◆ **MATERIAL PROVIDED**
- - -
Lemma bytes_lt_irrefl a : bytes_lt a a = false.
Proof. induction a; simpl; [done|]. by rewrite Z.ltb_irrefl, Z.eqb_refl, IHa. Qed.

Lemma bytes_lt_trans a b c : bytes_lt a b = true -> bytes_lt b c = true -> bytes_lt a c = true.
Proof.
  revert b c. induction a as [|x a IH]; intros [|y b] [|z c] H1 H2; simpl in *; try done.
  apply orb_true_iff in H1, H2. apply orb_true_iff.
  destruct H1 as [H1|H1], H2 as [H2|H2]; boolprop; try (left; apply Z.ltb_lt; lia).
  right. apply andb_true_iff. split; [apply Z.eqb_eq; lia|eauto].
Qed.

Lemma bytes_lt_total a b : bytes_lt a b = false -> bytes_lt b a = false -> a = b.
Proof.
  revert b. induction a as [|x a IH]; intros [|y b] H1 H2; simpl in *; try done. boolprop.
  assert (b2z x = b2z y) as Hxy by lia. apply b2z_inj in Hxy as ->. f_equal.
  rewrite Z.eqb_refl in *. by apply IH.
Qed.
Lemma days_in_le_31 m y : days_in m y <= 31.
Proof. unfold days_in. repeat case_goal; lia. Qed.

Lemma parse_date_format y m d r :
  0 <= y < 10000 -> valid_civil y m d = true ->
  parse_date ((pad 4 y ++ [x2d] ++ pad 2 m ++ [x2d] ++ pad 2 d) ++ r) = Some (y, m, d, r).
Proof.
  intros Hy Hv. unfold valid_civil in Hv. boolprop. pose proof (days_in_le_31 m y).
  unfold parse_date. rewrite <- !app_assoc.
  rewrite parse_year_pad by done. cbn -[pad expect app getnum].
  rewrite expect_app. cbn -[pad expect app getnum]. rewrite getnum_pad by lia.
  cbn -[pad expect app getnum]. rewrite in_range_ok by lia. cbn -[pad expect app getnum].
  rewrite expect_app. cbn -[pad expect app getnum]. rewrite getnum_pad by lia. done.
Qed.

Lemma instant_split y m d h mi se ns :
  0 <= h < 24 -> 0 <= mi < 60 -> 0 <= se < 60 -> 0 <= ns < second ->
  instant y m d h mi se ns / day = days_of_civil y m d /\
  instant y m d h mi se ns mod day = h * hour + mi * minute + se * second + ns.
Proof.
  unfold instant, day, hour, minute, second. intros.
  set (D := days_of_civil y m d).
  split; [symmetry; apply Z.div_unique with (h * (60 * (60 * 1000000000)) + mi * (60 * 1000000000) + se * 1000000000 + ns)
         |symmetry; apply Z.mod_unique with D]; lia.
Qed.

Lemma format_date_instant y m d h mi se ns :
  0 <= y -> valid_civil y m d = true ->
  0 <= h < 24 -> 0 <= mi < 60 -> 0 <= se < 60 -> 0 <= ns < second ->
  format_date (instant y m d h mi se ns) =
  pad 4 y ++ [x2d] ++ pad 2 m ++ [x2d] ++ pad 2 d.
Proof.
  intros Hy Hv Hh Hmi Hse Hns. unfold format_date.
  destruct (instant_split y m d h mi se ns) as [-> _]; [done..|].
  rewrite civil_of_days_of_civil by done. unfold format_year.
  by rewrite (proj2 (Z.ltb_ge y 0)) by lia.
Qed.
(* ===== verification/A9Schema.v ===== *)
(** * The closed schemas of A9 objects

    src/pkg/a9schema: the strict parser (strictjson.go) and the validation of assertions,
    controls, keysets, results, subscription replacements and watermarks (validate.go). A
    failure is its reason; its terminal is always INVALID, and its path, which only the
    error text shows, is not modelled. *)

From S2P Require Import Prelude GoBytes GoTime GoJson JsonText Jcs.
Local Open Scope Z_scope.
Local Open Scope go_scope.

(** ** Failures *)

Inductive Reason :=
| ReasonFieldDomain | ReasonDuplicateKey | ReasonUnknownFieldRawRosterForbidden
| ReasonNoncanonicalBase64URL | ReasonNoncanonicalTime | ReasonNonIJSONNumber
| ReasonIntegerRange | ReasonWrongAudience | ReasonWelcomeClosed | ReasonTopicResolver
| ReasonDuplicateSubscription.

#[export] Instance reason_eq_dec : EqDecision Reason.
Proof. solve_decision. Defined.

Inductive Kind :=
| AssertionKind | ControlEventKind | KeysetKind | ResultKind | SubscriptionsReplaceKind
| WatermarkKind.

(** ** The strict parser *)

Definition maxSafeInteger : Z := 9007199254740991.

Definition validateJSONNumber (value : bytes) : option json_error :=
  let digits := trim_prefix value [x2d] in
  bail beq value [] || beq value (str "-0") with Some ErrNumberSpelling;;
  bail has_prefix value [x2d] && beq digits [] with Some ErrNumberSpelling;;
  bail starts_with_zero digits && negb (length digits =? 1)%nat with Some ErrNumberSpelling;;
  bail negb (forallb is_digit digits) with Some ErrNumberSpelling;;
  match parse_int64 value with
  | None => Some ErrNumberRange
  | Some integer =>
      if (integer <? - maxSafeInteger) || (maxSafeInteger <? integer) then Some ErrNumberRange else None
  end.

(** The escape after a backslash, as [consumeJSONEscape] measures it: how much follows, or
    [None] for a malformed escape or an unpaired surrogate. *)
Definition consumeJSONEscape (s : bytes) : option bytes :=
  match s with
  | [] => None
  | e :: r =>
      if bool_decide (e = x75) then
        match r with
        | a :: b :: c :: d :: r1 =>
            u ← hex_quad a b c d;
            if between 55296 u 56319 then
              match r1 with
              | q :: t :: a' :: b' :: c' :: d' :: r2 =>
                  if bool_decide (q = x5c) && bool_decide (t = x75) then
                    lo ← hex_quad a' b' c' d';
                    if between 56320 lo 57343 then Some r2 else None
                  else None
              | _ => None
              end
            else if between 56320 u 57343 then None else Some r1
        | _ => None
        end
      else if bool_decide (is_Some (simple_escape e)) then Some r else None
  end.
- - -
◆ **WORK REQUEST**
In the listing above, locate the line with "let digits := trim_prefix value [x2d] in" and the line with "Some integer =>", then extract exactly those lines and every line between them, and nothing more.

◆ **EXERCISE RESULT**
  let digits := trim_prefix value [x2d] in
  bail beq value [] || beq value (str "-0") with Some ErrNumberSpelling;;
  bail has_prefix value [x2d] && beq digits [] with Some ErrNumberSpelling;;
  bail starts_with_zero digits && negb (length digits =? 1)%nat with Some ErrNumberSpelling;;
  bail negb (forallb is_digit digits) with Some ErrNumberSpelling;;
  match parse_int64 value with
  | None => Some ErrNumberRange
  | Some integer =>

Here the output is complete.